The problem is that Dalrymple is confusing different issues. When linguists say that all languages are equal, we are saying simply that they are all rule-governed in the same basic way. It is more or less saying that all human arms (except those that are defective because of genes or accident) are the same. That does not mean that one is not stronger than another, or that one cannot be trained to be stronger, do finer work on certain tasks. Also it doesn't mean that appearance can't be different, the skin darker or lighter, hairier or more freckled. It just means that the structure is essentially the same. The point is that "he be fienin' " is not in any essential way more defective than "he constantly acts in an uncontrolled manner." It all depends on that bugaboo of conservative essentialists: context. For example, "He be fienin' " works better in a rap battle. "He constantly acts in an uncontrolled manner" works better in, say, a medical report.

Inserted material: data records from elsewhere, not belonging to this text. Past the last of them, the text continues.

(* ===== verification/KDisk.v ===== *)
(** The driver of the disk: src/kernel/drivers/virtio, diskdriver.zig with the structures of queue.zig
    and disk.zig.

    The driver and the device share descriptors, a ring in which the driver makes chains of descriptors
    available and one in which the device says which it has used.  A turn of a process, from where it gets the
    lock of the disk to where it sleeps or returns, is one step, and so is one round of the loop of the
    interrupt, during which the lock is held; the device moves at any time in between.  An address is
    named by what it points to.  [None]: a panic. *)

From S2P Require Import Prelude Mem.
From stdpp Require Import base gmap list functions.

Local Open Scope Z_scope.

Definition queue_size : nat := 8.
Definition block_size : Z := 1024.
Definition sector_size : Z := 512.

(** * Descriptors and requests *)

Variant address : Set := Nowhere | Operation (i : nat) | Data (buffer : nat) | Status (i : nat).
Record descriptor : Set := Descriptor { d_address : address; d_length : Z; d_next : bool; d_write : bool; next_index : nat }.
Definition no_descriptor : descriptor := Descriptor Nowhere 0 false false 0.
Record request : Set := Request { out : bool; sector : Z }.
Definition ok_status : Z := 0.
Definition pending : Z := 255.

Record buffer : Set := Buffer { number : Z; data : list Z; disk_owned : bool }.

(** What the driver keeps for itself; [table] is the descriptors, [info] the buffers of the requests under way. *)
Record driver : Set := Driver { table : nat -> descriptor; free : nat -> bool; used_idx : Z; info : nat -> option nat; operations : nat -> request }.
(** What the driver and the device both write: the rings, with their indices of 16 bits, and the status of each request. *)
Record rings : Set := Rings { avail_idx : Z; avail : nat -> nat; dev_used_idx : Z; used : nat -> nat; status : nat -> Z }.
Definition slot (idx : Z) : nat := Z.to_nat (idx mod Z.of_nat queue_size).
Definition u16 (x : Z) : Z := x mod 2 ^ 16.

Definition set_free (f : nat -> bool) (d : driver) : driver := Driver (table d) f (used_idx d) (info d) (operations d).
Definition set_info (f : nat -> option nat) (d : driver) : driver := Driver (table d) (free d) (used_idx d) f (operations d).

Definition allocDescriptor (d : driver) : option (nat * driver) :=
  match find (free d) (seq 0 queue_size) with
  | Some index => Some (index, set_free (<[index := false]> (free d)) d)
  | None => None
  end.

Definition freeDescriptor (index : nat) (d : driver) : option driver :=
  if (queue_size <=? index)%nat then None
  else if free d index then None
  else Some (Driver (<[index := no_descriptor]> (table d)) (<[index := true]> (free d)) (used_idx d) (info d) (operations d)).

Fixpoint freeDescriptorChain (fuel index : nat) (d : driver) : option driver :=
  match fuel with
  | O => None
  | S fuel =>
      let flags := d_next (table d index) in
      let next := next_index (table d index) in
      d ← freeDescriptor index d;
      if flags then freeDescriptorChain fuel next d else Some d
  end.

Fixpoint free_all (l : list nat) (d : driver) : option driver :=
  match l with [] => Some d | i :: l => d ← freeDescriptor i d; free_all l d end.

(** The descriptors, or [None] when there are too few and those taken have been given back. *)
Fixpoint allocDescriptorsSlice (n : nat) (got : list nat) (d : driver) : option (option (list nat) * driver) :=
  match n with
  | O => Some (Some got, d)
  | S n =>
      match allocDescriptor d with
      | Some (i, d) => allocDescriptorsSlice n (got ++ [i]) d
      | None => d ← free_all got d; Some (None, d)
      end
  end.

(** [readOrWrite] between its two waits. *)
Definition submit (b i0 i1 i2 : nat) (do_write : bool) (d : driver) (r : rings) (bs : nat -> buffer) : driver * rings * (nat -> buffer) :=
  let sector := number (bs b) * (block_size / sector_size) in
  let operations := <[i0 := Request do_write sector]> (operations d) in
  let t := <[i0 := Descriptor (Operation i0) 16 true false i1]> (table d) in
  let t := <[i1 := Descriptor (Data b) block_size true (negb do_write) i2]> t in
  let st := <[i0 := pending]> (status r) in
  let t := <[i2 := Descriptor (Status i0) 1 false true 0]> t in
  let bs := <[b := Buffer (number (bs b)) (data (bs b)) true]> bs in
  let info := <[i0 := Some b]> (info d) in
  (Driver t (free d) (used_idx d) info operations,
   Rings (u16 (avail_idx r + 1)) (<[slot (avail_idx r) := i0]> (avail r)) (dev_used_idx r) (used r) st, bs).

(** One round of the loop of [interrupt]; the result names the buffer whose sleepers are woken. *)
Definition handle (d : driver) (r : rings) (bs : nat -> buffer) : option (nat * driver * (nat -> buffer)) :=
  let id := used r (slot (used_idx d)) in
  if (queue_size <=? id)%nat then None
  else if negb (status r id =? ok_status) then None
  else
    match info d id with
    | None => None
    | Some b => Some (b, Driver (table d) (free d) (u16 (used_idx d + 1)) (info d) (operations d), <[b := Buffer (number (bs b)) (data (bs b)) false]> bs)
    end.

(** * Processes *)

(** A process in [readOrWrite]: it needs descriptors, or it has handed a request over and waits for the
    buffer, with the indices of its descriptors. *)
Variant pstate : Set :=
| Wants (b : nat) (do_write : bool) (asleep : bool)
| Posted (b : nat) (do_write : bool) (i0 i1 i2 : nat) (asleep : bool).
Definition buffer_of (p : pstate) : nat := match p with Wants b _ _ | Posted b _ _ _ _ _ => b end.

Definition wake_free (p : pstate) : pstate := match p with Wants b w _ => Wants b w false | _ => p end.
Definition wake_buffer (b : nat) (p : pstate) : pstate :=
  match p with Posted b' w i0 i1 i2 a => Posted b' w i0 i1 i2 (a && negb (b' =? b)%nat) | _ => p end.

(** * The device *)

(** How far it has read the available ring, the chains it has taken from there, and the disk. *)
Record device : Type := Device { seen : Z; taken : list nat; disk : mem }.

(** It carries the request of a chain out: the status is [ok], and the chain is put into the used ring.  [None]: it is
    given a chain that is none of a disk request. *)
Definition transfer (head : nat) (d : driver) (r : rings) (v : device) (bs : nat -> buffer) : option (rings * device * (nat -> buffer)) :=
  let d0 := table d head in let d1 := table d (next_index d0) in let d2 := table d (next_index d1) in
  match d_address d0, d_address d1, d_address d2 with
  | Operation o, Data b, Status s =>
      let q := operations d o in
      if (d_length d0 =? 16) && d_next d0 && negb (d_write d0) && d_next d1 && Bool.eqb (d_write d1) (negb (out q)) && (d_length d2 =? 1) && negb (d_next d2) && d_write d2 then
        let r := Rings (avail_idx r) (avail r) (u16 (dev_used_idx r + 1)) (<[slot (dev_used_idx r) := head]> (used r)) (<[s := ok_status]> (status r)) in
        let at_ := sector q * sector_size in
        let n := Z.to_nat (d_length d1) in
        let rest := filter (fun h => h <> head) (taken v) in
        Some (if out q then (r, Device (seen v) rest (store (disk v) at_ (firstn n (data (bs b)))), bs)
              else (r, Device (seen v) rest (disk v), <[b := Buffer (number (bs b)) (load (disk v) at_ n) (disk_owned (bs b))]> bs))
      else None
  | _, _, _ => None
  end.

(** * The machine *)

Record st : Type := St { drv : driver; shr : rings; dev : device; bufs : nat -> buffer; procs : gmap nat pstate; interrupted : bool }.

Definition unused (b : nat) (ps : gmap nat pstate) : Prop := forall pid p, ps !! pid = Some p -> buffer_of p <> b.

(** A turn of a process that needs descriptors. *)
Definition start_turn (pid b : nat) (do_write : bool) (s : st) : option st :=
  match allocDescriptorsSlice 3 [] (drv s) with
  | Some (Some [i0; i1; i2], d) =>
      let '(d, r, bs) := submit b i0 i1 i2 do_write d (shr s) (bufs s) in
      Some (St d r (dev s) bs (<[pid := Posted b do_write i0 i1 i2 true]> (procs s)) (interrupted s))
  | Some (None, d) =>
      let ps := if existsb (free (drv s)) (seq 0 queue_size) then wake_free <$> procs s else procs s in
      Some (St d (shr s) (dev s) (bufs s) (<[pid := Wants b do_write true]> ps) (interrupted s))
  | _ => None
  end.

(** A turn of a process that waits for its buffer; the second result: whether [readOrWrite] returns. *)
Definition wait_turn (pid b : nat) (do_write : bool) (i0 i1 i2 : nat) (s : st) : option (st * bool) :=
  if disk_owned (bufs s b) then Some (St (drv s) (shr s) (dev s) (bufs s) (<[pid := Posted b do_write i0 i1 i2 true]> (procs s)) (interrupted s), false)
  else
    match freeDescriptorChain queue_size i0 (set_info (<[i0 := None]> (info (drv s))) (drv s)) with
    | Some d => Some (St d (shr s) (dev s) (bufs s) (delete pid (wake_free <$> procs s)) (interrupted s), true)
    | None => None
    end.

Variant event : Set :=
| Called (pid b : nat) (do_write : bool)
| Moved (pid : nat)
| Returned (pid : nat)
| Changed (b : nat) (n : Z) (l : list Z)
| Internal.

(** The buffers of processes in the driver are theirs alone: each is locked by the process that calls.
    [Changed]: the others may be used for other blocks meanwhile. *)
Inductive step : st -> event -> st -> Prop :=
| k_changed b n l d r v bs ps it : unused b ps -> 0 <= n < 2 ^ 31 -> length l = Z.to_nat block_size -> step (St d r v bs ps it) (Changed b n l) (St d r v (<[b := Buffer n l false]> bs) ps it)
| k_called pid b w d r v bs ps it : ps !! pid = None -> unused b ps -> step (St d r v bs ps it) (Called pid b w) (St d r v bs (<[pid := Wants b w false]> ps) it)
| k_start pid b w s s' : interrupted s = false -> procs s !! pid = Some (Wants b w false) -> start_turn pid b w s = Some s' -> step s Internal s'
| k_wait pid b w i0 i1 i2 s s' ret : interrupted s = false -> procs s !! pid = Some (Posted b w i0 i1 i2 false) -> wait_turn pid b w i0 i1 i2 s = Some (s', ret) ->
    step s (if ret then Returned pid else Internal) s'
| k_interrupt d r v bs ps : step (St d r v bs ps false) Internal (St d r v bs ps true)
| k_handle d r v bs ps b d' bs' : used_idx d <> dev_used_idx r -> handle d r bs = Some (b, d', bs') ->
    step (St d r v bs ps true) Internal (St d' r v bs' (wake_buffer b <$> ps) true)
| k_handled d r v bs ps : used_idx d = dev_used_idx r -> step (St d r v bs ps true) Internal (St d r v bs ps false)
| k_take d r v bs ps it : seen v <> avail_idx r -> step (St d r v bs ps it) Internal (St d r (Device (u16 (seen v + 1)) (taken v ++ [avail r (slot (seen v))]) (disk v)) bs ps it)
| k_transfer pid b w i0 i1 i2 a d r v bs ps it r' v' bs' : ps !! pid = Some (Posted b w i0 i1 i2 a) -> i0 ∈ taken v -> transfer i0 d r v bs = Some (r', v', bs') ->
    step (St d r v bs ps it) (Moved pid) (St d r' v' bs' ps it).

Inductive steps : st -> list event -> st -> Prop :=
| steps_refl s : steps s [] s
| steps_next s e s1 t s' : step s e s1 -> steps s1 t s' -> steps s (e :: t) s'.

(** The state after [init]: the queue's pages are zeroed, what is undefined is arbitrary. *)
Definition boot (undef : driver) (undef_status : nat -> Z) (m : mem) (bs : nat -> buffer) : st :=
  St (Driver (fun _ => no_descriptor) (fun i => (i <? queue_size)%nat) 0 (info undef) (operations undef)) (Rings 0 (fun _ => O) 0 (fun _ => O) undef_status) (Device 0 [] m) bs ∅ false.
(** A process that wants descriptors hands its request over or goes to sleep. *)
Lemma start_turn_spec s pid b w : inv s -> procs s !! pid = Some (Wants b w false) ->
  exists s', start_turn pid b w s = Some s' /\ inv s' /\ dev s' = dev s /\ interrupted s' = interrupted s /\
    (forall x, number (bufs s' x) = number (bufs s x) /\ data (bufs s' x) = data (bufs s x)) /\
    ((exists i0 i1 i2, calm <$> procs s' = <[pid := Call b w [i0; i1; i2]]> (calm <$> procs s) /\ i0 ∉ flight (drv s) (shr s) (dev s) /\ queued (shr s') (dev s') = queued (shr s) (dev s) ++ [i0] /\
       procs s' !! pid = Some (Posted b w i0 i1 i2 true)) \/
     (free_count (drv s) < 3)%nat /\ calm <$> procs s' = calm <$> procs s /\ queued (shr s') (dev s') = queued (shr s) (dev s)).
Proof.
  intros [C [A1 A2]] Q. pose proof (calm_lookup pid _ _ Q) as Qc. unfold start_turn. destruct (alloc_slice (drv s) 3 [] (drv s) (none_taken _)) as (o & d1 & E & R). rewrite E. destruct o as [l|].
  - destruct R as [T L]. destruct l as [|i0 [|i1 [|i2 [|]]]]; try discriminate L. pose proof (core_submit _ _ _ _ _ _ _ b w i0 i1 i2 C T Qc) as C'.
    destruct (t_free _ _ _ T i0) as [Lt0 F0]; [in_list|]. assert (Ni0 : i0 ∉ flight (drv s) (shr s) (dev s)).
    { rewrite (k_heads _ _ _ _ _ C). intros W. apply (way_inside _ _ _ _ _ _ C) in W as [_ W]. congruence. }
    pose proof (submit_queued _ _ _ _ _ i0 C Lt0 Ni0) as Push. unfold submit in *. eexists. split; [reflexivity|]. cbn [dev interrupted bufs procs shr].
    split; [split; cbn [drv shr dev bufs procs]; [rewrite fmap_insert; exact C'|split; cbn [procs bufs drv]]|].
    + intros p b' w' j0 j1 j2. rewrite lookup_insert. case_decide as D; intros Ep; [injection Ep as <- _ _ _ _; rewrite fn_lookup_insert; reflexivity|].
      rewrite fn_lookup_insert_ne; [exact (A1 p _ _ _ _ _ Ep)|]. intros ->. apply D. exact (k_buffers _ _ _ _ _ C pid p _ _ Qc (calm_lookup p _ _ Ep) eq_refl).
    + intros p b' w'. rewrite lookup_insert. case_decide; intros Ep; [discriminate|]. apply (Nat.le_lt_trans _ (free_count (drv s))); [|exact (A2 p b' w' Ep)].
      apply free_count_le. cbn [free]. intros j. rewrite (t_left _ _ _ T). intros F. apply andb_true_iff in F. apply F.
    + split; [reflexivity|]. split; [reflexivity|]. split; [|left; exists i0, i1, i2; rewrite fmap_insert, lookup_insert_eq; auto].
      intros x. destruct (decide (b = x)) as [->|N]; [rewrite fn_lookup_insert|rewrite fn_lookup_insert_ne by exact N]; auto.
  - destruct R as [Ab Lt]. eexists. split; [reflexivity|]. cbn [dev interrupted bufs procs shr].
    set (ps := if existsb _ _ then _ else _). assert (Cp : calm <$> ps = calm <$> procs s) by (unfold ps; destruct (existsb _ _); [apply calm_wake_free|reflexivity]).
    assert (Sl : forall p b' w' i0 i1 i2 a, ps !! p = Some (Posted b' w' i0 i1 i2 a) -> procs s !! p = Some (Posted b' w' i0 i1 i2 a)).
    { intros p b' w' i0 i1 i2 a. unfold ps. destruct (existsb _ _); [|auto]. rewrite lookup_fmap. intros H. apply fmap_Some in H as (x & H & Ex). destruct x; cbn in Ex; [discriminate|]. congruence. }
    assert (Cs : calm <$> <[pid:=Wants b w true]> ps = calm <$> procs s) by (rewrite fmap_insert, Cp; apply insert_id; exact Qc).
    assert (Fc : free_count d1 = free_count (drv s)) by (unfold free_count; f_equal; apply List.filter_ext; apply Ab).
    split; [split; cbn [drv shr dev bufs procs]; [rewrite Cs; exact (core_as_before _ _ _ _ _ _ C Ab)|split; cbn [procs bufs drv]]|].
    + intros p b' w' i0 i1 i2. rewrite lookup_insert. case_decide; intros Ep; [discriminate|]. exact (A1 p _ _ _ _ _ (Sl _ _ _ _ _ _ _ Ep)).
    + intros p b' w' _. rewrite Fc. cbn [length] in Lt. lia.
    + cbn [length] in Lt. auto 10.
Qed.

(** The links of a request lead through its three descriptors. *)
Lemma chain_freed d i0 i1 i2 : NoDup [i0; i1; i2] -> d_next (table d i0) = true -> next_index (table d i0) = i1 -> d_next (table d i1) = true -> next_index (table d i1) = i2 -> d_next (table d i2) = false ->
  freeDescriptorChain queue_size i0 d = free_all [i0; i1; i2] d.
Proof.
  intros N E0 N0 E1 N1 E2. apply NoDup_cons in N as [D0 N]. apply NoDup_cons in N as [D1 _].
  assert (N01 : i0 <> i1) by (intros ->; apply D0; in_list). assert (N02 : i0 <> i2) by (intros ->; apply D0; in_list). assert (N12 : i1 <> i2) by (intros ->; apply D1; in_list).
  assert (Tb : forall i d1 d2 j, freeDescriptor i d1 = Some d2 -> i <> j -> table d2 j = table d1 j).
  { intros i d1 d2 j. unfold freeDescriptor. destruct (_ <=? _)%nat; [discriminate|]. destruct (free d1 i); [discriminate|]. intros E Nj. injection E as <-. cbn [table]. apply fn_lookup_insert_ne, Nj. }
  cbn [queue_size freeDescriptorChain free_all]. rewrite E0, N0. destruct (freeDescriptor i0 d) as [d1|] eqn:F0; [|reflexivity]. cbn [mbind option_bind].
  rewrite (Tb _ _ _ i1 F0 N01), E1, N1. destruct (freeDescriptor i1 d1) as [d2|] eqn:F1; [|reflexivity]. cbn [mbind option_bind].
  rewrite (Tb _ _ _ i2 F1 N12), (Tb _ _ _ i2 F0 N02), E2. destruct (freeDescriptor i2 d2); reflexivity.
Qed.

That is why few thinking linguists would take the examples that their dealings with authority gives as contradicting our basic point on the equality of language. All they show is that in "their dealings with authority" as he says "they are at a huge disadvantage." Now, I suspect that there are many domains, perhaps a rap battle, bargaining in a souk, negotiating a high-level business deal, where I and perhaps Dalrymple will "be at a huge disadvantage" compared at least to some of his patients. Sent by Lili Gans on 12-13-2006: Yes, you do go against trendy egalitarian tree-hugging theories held by many idealistic and misguided educators, which are that we must not improve on inadequacy (for whatever reason) because that would imply that the system is highlighting such inadequacies. Let's pretend that everyone is the same and let's ignore the obvious disdavantages that an ineloquent person will endure. We think in words and phrases, don't we? Without an adequate language to experience these thoughts and then to communicate them to others, a person is severely handicapped. How right you are to quote Montaigne! I remember someone once pointing out to me that without the differences between people, they would all be the same. Yep, a truism if ever I heard one. Sounds like the basis for lyrics for a folk song. Something as pathetic as "Imagine."